The new Opposition Leader was in the former Labor seat of Longman north of Brisbane yesterday to start his listening tour of the Sunshine State.

“I’ve said very clearly that I think Labor got some of our positioning wrong. I’m not saying that after the event, by the way,” Mr Albanese told reporters.

In a John Button Lecture, he pushed Labor to speak to people who disagree with them — a contrast to Mr Shorten, who declined opportunities to speak to hostile media outlets.

Mr Albanese also spoke to conservative radio host Alan Jones yesterday morning, making another break from Mr Shorten’s tactics.

“We disagree on a number of issues, Alan, but I hope we can always have respectful discussions,” he told 2GB radio.

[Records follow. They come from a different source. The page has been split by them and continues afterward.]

(** A connection that [dial] returns is some backend's. *)
Lemma dial_conn {B C} `{Target} fuel ρ (env : Env B C) addr to pol (self : LoadBalancer.t B) gc self' :
  LoadBalancer.dial_with_options fuel ρ env addr to pol self = (Ret (Ok gc), self') →
  ∃ b k s1, LoadBalancer.select_backend ρ addr self = (Ret (guard_index (_guard gc)), s1) ∧
    LoadBalancer.backends s1 !! guard_index (_guard gc) = Some b ∧
    at_result (env b addr k) = Ok (inner gc).
Proof.
  unfold LoadBalancer.dial_with_options. destruct (validate_dial_addr addr); [|done]. mrun.
  case_decide; [done|]. destruct (LoadBalancer.select_backend ρ addr self) as [[i| | |] s1]; [|done..].
  destruct (LoadBalancer.dial_with_retry _ _ _ _ _ _ _) as [[conn|e]| | |] eqn:Er; [| |done..].
  - destruct (LoadBalancer.handle_dial_success i s1) as [[]]; [|done..]. intros [= <- _]. cbn.
    unfold LoadBalancer.dial_with_retry in Er. destruct (dial_loop_ok _ _ _ _ _ _ _ _ _ _ _ Er) as (b & k & Hb & Hk).
    exists b, k, s1. done.
  - destruct (LoadBalancer.handle_dial_error i e s1) as [[]]; done.
Qed.

(** ** Properties *)

(** C31: No connection skips TLS.  When every backend of a balancer is wrapped,
    a connection that [dial] returns came out of a handshake, with the client
    configuration of the backend it was dialled on and that backend's own
    server name, over a connection its inner backend opened; nothing falls back
    to the inner connection, whatever fails and is retried. *)
Theorem tls_never_bypassed {B C C'} `{Target} handshake time (env : Env B C) fuel ρ addr to pol
    (self : LoadBalancer.t (TlsBackend B)) (gc : GuardedConnection C') self' :
  LoadBalancer.dial_with_options fuel ρ (tls_env handshake time env) addr to pol self =
    (Ret (Ok gc), self') →
  ∃ s1 b k conn n,
    LoadBalancer.select_backend ρ addr self = (Ret (guard_index (_guard gc)), s1) ∧
    LoadBalancer.backends s1 !! guard_index (_guard gc) = Some b ∧
    at_result (env (tls_inner b) addr k) = Ok conn ∧ dns_name (tls_server_name b) = Ok n ∧
    handshake (connector b) (DnsName n) conn = Ok (inner gc).
Proof.
  intros (b & k & s1 & Es & Hb & Hc)%dial_conn. cbn in Hc. unfold TlsBackend_dial, connect_tls in Hc.
  destruct (at_result (env (tls_inner b) addr k)) as [conn|] eqn:Hi; [|done].
  destruct (dns_name (tls_server_name b)) as [n|] eqn:Hn; [|done].
  destruct (handshake (connector b) (DnsName n) conn) as [c'|] eqn:Hh; [|done]. injection Hc as ->.
  by exists s1, b, k, conn, n.
Qed.

(** [rustls] documents that a certificate is accepted for a name only if it is
    valid for that name. *)
Variable valid_for : Cert → ServerName → Prop.
Hypothesis verify_checks_name : ∀ w c cs name ocsp now,
  webpki_verify w c cs name ocsp now = Ok tt → valid_for c name.

(** Skipping the host name check rejects ordinary certificates.  With
    [danger_bypass_hostname_check_only] the verifier does not skip the name but
    asks for 0.0.0.0: its answer does not depend on the server's name, and a
    certificate that is not issued for that address is refused, even one that
    the normal verifier accepts for the server's own name; the signature checks
    stay those of the verifier it wraps. *)
Theorem bypass_asks_for_unspecified c cfg cert chain name name' ocsp now :
  build_client_config (danger_bypass_hostname_check_only c) = Ok cfg →
  verify_server_cert (cc_verifier cfg) cert chain name ocsp now =
    verify_server_cert (cc_verifier cfg) cert chain name' ocsp now ∧
  (¬ valid_for cert UNSPECIFIED → verify_server_cert (cc_verifier cfg) cert chain name ocsp now ≠ Ok tt) ∧
  (∀ cfg', build_client_config c = Ok cfg' → ∀ message dss,
     verify_tls12_signature (cc_verifier cfg) message cert dss =
       verify_tls12_signature (cc_verifier cfg') message cert dss ∧
     verify_tls13_signature (cc_verifier cfg) message cert dss =
       verify_tls13_signature (cc_verifier cfg') message cert dss ∧
     supported_verify_schemes (cc_verifier cfg) = supported_verify_schemes (cc_verifier cfg')).
Proof.
  intros E. assert (∃ store w, root_store c = Ok store ∧ webpki_build store = Ok w ∧
    cc_verifier cfg = NoHostnameVerifier w) as (store & w & Hs & Hw & ->).
  { unfold build_client_config in E. change (root_store _) with (root_store c) in E. cbn in E.
    repeat case_match; simplify_eq; cbn; by eauto 6. }
  cbn. split; [done|]. split; [intros Hno Hok; by eapply Hno, verify_checks_name|].
  intros cfg' E' message dss. assert (wrapped (cc_verifier cfg') = w) as Hw'.
  { unfold build_client_config in E'. rewrite Hs, Hw in E'. repeat case_match; simplify_eq; done. }
  unfold verify_tls12_signature, verify_tls13_signature, supported_verify_schemes. by rewrite Hw'.
Qed.

(** The client configuration.  It can be built exactly when the roots load,
    the verifier builds and the client certificate is accepted, and then it
    carries the requested protocols and client identity, and the full verifier
    unless the bypass was asked for; the connect timeout has no effect. *)
Theorem build_client_config_spec c :
  (∀ d, build_client_config (with_connect_timeout d c) = build_client_config c) ∧
  (∀ cfg, build_client_config c = Ok cfg ↔
     ∃ store w, root_store c = Ok store ∧ webpki_build store = Ok w ∧
       (∀ certs key, client_cert c = Some (certs, key) → ∃ u, client_auth_check certs key = Ok u) ∧
       cfg = {| cc_verifier := if verify_hostname c then WebPkiServerVerifier w else NoHostnameVerifier w;
                cc_client_auth := client_cert c; cc_alpn_protocols := alpn_protocols c |}).
Proof.
  split; [done|]. intros cfg. unfold build_client_config. split.
  - destruct (root_store c) as [store|]; [|done]. destruct (webpki_build store) as [w|] eqn:Ew; [|done].
    intros E. exists store, w. split; [done|]. split; [done|].
    destruct (client_cert c) as [[certs key]|].
    + destruct (client_auth_check certs key) as [u|] eqn:Ea; [|done]. injection E as <-.
      split; [|done]. intros ? ? [= <- <-]. by exists u.
    + injection E as <-. by split.
  - intros (store & w & -> & -> & Hauth & ->).
    destruct (client_cert c) as [[certs key]|]; [|done].
    by destruct (Hauth certs key eq_refl) as [u ->].
Qed.
End Tls.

Despite this change of tack, Mr Albanese appears to be following Mr Shorten’s line in taking a neutral position on the Adani mine proposal, saying markets decide whether mines are built, not politicians.

“It’s not up to government to determine that; it’s up to markets themselves,” he told ABC radio.

“What it’s up to governments to do is to give environmental approvals. That’s happened of course at the federal level. At the state level, that’s being considered.”

He said the people of central Queensland wanted “certainty” on the mine.

“They want to know, ‘Is this project going ahead?’,” he said.

The Twitter battle comes the same week Mr Albanese questioned the “economics” of opening up the Galilee Basin to coalmining and declined to publicly endorse Adani’s $2 billion Carmichael mine.

Labor leader Anthony Albanese in Caboolture in the seat of Longman, a seat Labor lost at the federal election. Picture: Darren EnglandSource:AAP

Mining jobs are vital in parts of Queensland, where Mr Albanese is hoping to win over blue-collar workers.

Meanwhile, the Labor leader has made clear he has little love for anti-Adani activists who toured Australia, including towns in central Queensland, during the election campaign.

He also expressed that view before Australians went to the polls, he stressed.

“The truth is that that was incredibly provocative and did nothing to advance, in my view, a genuine debate about climate change,” he said.

“On climate change, the science is in. We need to act. But to reduce it to a debate about a single mine is in my view very unproductive, it does nothing to advance the debate.

“Good policy is about jobs, as well as about clean energy, as well as about making sure that we take the community with us.”

Mr Albanese headed to Caboolture in the seat of Longman — one of two Queensland electorates Labor lost at the federal election.

After hearing a “very loud message” from Australians on election day, he says he’ll be all ears while trying to better understand the issues that lost Labor votes.

Nominations for federal Labor parliamentary leader closed on Monday morning and, as expected, Mr Albanese was the only person to put his hand up.

Victorian MP Richard Marles will be his deputy as he was also the only person with his hat in the ring.